No caeré, sin embargo, en la ingenuidad de decir que en Venezuela el “crisol de razas” ha conjurado el lastre del racismo. Por el contrario, viviendo en España me he dado cuenta de cuánto más democrática es, al menos en esos aspectos, la sociedad española: no sólo en lo relativo a los rasgos y al color de la piel, sino, sobre todo, a la posición social. Lo digo porque detrás de todo racismo, y del venezolano en particular, no suele haber sino una aprehensión clasista: en Venezuela no hay desconfianza del negro que ha llegado a ministro, a obispo o a rector de la universidad, sino del que se nos cruza por la noche en una calle oscura. La pobreza aquí no es un fatalismo para los negros, pero sí un índice estadístico que nos ha quedado como herencia de la colonia y de una fallida integración republicana. Por otra parte, ya se sabe que, después del dinero –habido por el medio que sea- nada se admira tanto en Venezuela como la belleza física, y sobre los negros cae el prejuicio del canon estético europeo. Durante mucho tiempo esto se criticó aludiendo a las rubias platinadas que nos representaban en los concursos de belleza; pero más infamante me parece a mí la representación que les han dado a las negras recientemente, obligándolas primero a operarse la nariz, a plancharse el pelo y hasta a ponerse lentillas azules o verdes. Con azúcar ha quedado peor, porque se da a entender que son negras bonitas, precisamente, porque no parecen negras.

Pero de lo que se trata, en la invitación-manifiesto del Encuentro Afrovenezolano, es, una vez más, de la táctica chavista de sembrar el odio social. Y uno se da cuenta, viendo estos ejemplos, de que otra de las falsas apariencias de este régimen es el nacionalismo. Todo nacionalismo es una ficción; un constructo cultural forjado para un propósito político. Los venezolanos teníamos, mejor o peor, el nuestro, armado a lo largo de doscientos años. Con toda la subversión de valores y de símbolos parecería que Chávez ha pretendido cambiarlo, pero ello no es del todo cierto: a Chávez no le interesa construir, en realidad, ninguna nación propia; lo que le interesa es su régimen, su partido, su revolución. La diferencia la ha señalado muy claramente Benedict Anderson en sus ya clásicas Comunidades Imaginadas, al decir que “en una época en que es tan común que los intelectuales progresistas, cosmopolitas, insistan en el carácter casi patológico del nacionalismo, su fundamento en el temor y el odio a los otros, y sus afinidades con el racismo, convendrá recordar que las naciones inspiran amor, y a menudo un amor profundamente abnegado.” A Chávez no le conviene que los venezolanos sientan amor por otra cosa que no sea su revolución. La comunidad no debe imaginarse en la nación, sino en la militancia chavista. Por eso este proceso de conscripción entre unos grupos cuyo interés se quiere reconvertir del folclore o de la investigación histórica a lo político.

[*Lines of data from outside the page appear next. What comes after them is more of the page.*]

Lemma tx_step_inv op c : tx_inv c -> tx_inv (tx_step op c).
Proof.
  intros H. destruct op as [id addr raw|addr typ seq raw pb|key]; cbn.
  - destruct (decide _) as [|Hid]; [done|]. apply eq_None_not_Some in Hid.
    destruct (Send_register _ _ _ _) as [[k c']|] eqn:E; [|done]. eauto using Send_register_inv.
  - by apply deliverResponse_inv.
  - destruct H as [Hp Hi Hs]. split; cbn; [| |exact Hs].
    + intros k id Hk. apply lookup_delete_Some in Hk as [_ Hk]. eauto.
    + intros k1 k2 id H1 H2. apply lookup_delete_Some in H1 as [_ H1], H2 as [_ H2]. eauto.
Qed.

Lemma tx_run_inv ops c : tx_inv c -> tx_inv (tx_run ops c).
Proof. unfold tx_run. revert c. induction ops; cbn; auto using tx_step_inv. Qed.

Lemma Listen_tx_inv n : tx_inv (Listen n).
Proof. split; cbn; intros *; by rewrite lookup_empty. Qed.

Lemma Send_loop_spec n n3 seq addr raw script :
  let '(out, r) := Send_loop n n3 seq addr raw script in
  (exists k, (k <= n)%nat /\ out = replicate k (WriteToUDP addr raw)) /\
  (forall m s, r = Err (SendNoResponse m s) ->
     out = replicate n (WriteToUDP addr raw) /\ m = n3 /\ s = seq).
Proof.
  revert script. induction n as [|n IH]; intros script; cbn [Send_loop].
  - split; [by exists O|]. by intros m s [= <- <-].
  - assert (Hone : exists k, (k <= S n)%nat /\
              [WriteToUDP addr raw] = replicate k (WriteToUDP addr raw)) by (exists 1%nat; split; [lia|done]).
    assert (Hzero : exists k, (k <= S n)%nat /\ [] = replicate k (WriteToUDP addr raw))
      by (exists O; split; [lia|done]).
    assert (Hrec : forall sc, let '(out, r) := Send_loop n n3 seq addr raw sc in
       (exists k, (k <= S n)%nat /\ WriteToUDP addr raw :: out = replicate k (WriteToUDP addr raw)) /\
       (forall m s, r = Err (SendNoResponse m s) ->
          WriteToUDP addr raw :: out = replicate (S n) (WriteToUDP addr raw) /\ m = n3 /\ s = seq)).
    { intros sc. specialize (IH sc). destruct (Send_loop n n3 seq addr raw sc) as [out r].
      destruct IH as [(k & Hk & ->) IH]. split; [exists (S k); split; [lia|done]|].
      intros m s E. destruct (IH m s E) as (-> & -> & ->). done. }
    destruct script as [|[|r|[e|]|] script].
    + specialize (Hrec []). by destruct (Send_loop n n3 seq addr raw []).
    + split; [done|]. by intros.
    + split; [done|]. by intros.
    + split; [done|]. by intros.
    + split; [done|]. by intros.
    + specialize (Hrec script). by destruct (Send_loop n n3 seq addr raw script).
Qed.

Pero aquellos que se quieran dejar tentar por el halago de la diferencia (“la idolatría de la diversidad”, como la ha llamado Fernando Savater), deberían prevenirse contra lo que ella viene, en términos prácticos, a significar siempre: el cercado de un gueto. El problema de Venezuela es la pobreza, no el color de la piel ni el gusto por el son del mina y el culepuya: en eso no se diferencian nada los venezolanos que descienden de africanos que los que descienden de checos, de sefardíes o de sirios. El gobierno de Chávez, tan graznadoramente antiimperialista, copia con esta terminología de lo “afro” uno de los rasgos más chocantes y de las rémoras más lamentables de la cultura norteamericana, donde el color de la piel está significando para Barak Obama un reto que, en lo absoluto, significó para Chávez a la hora de acceder al poder. Pero siquiera a Obama le podrán endilgar lo de afro-norteamericano porque tiene la abuela en Kenia; las de nuestros negros de Birongo no creo yo que estén, en bastantes generaciones hacia atrás, más que en Birongo.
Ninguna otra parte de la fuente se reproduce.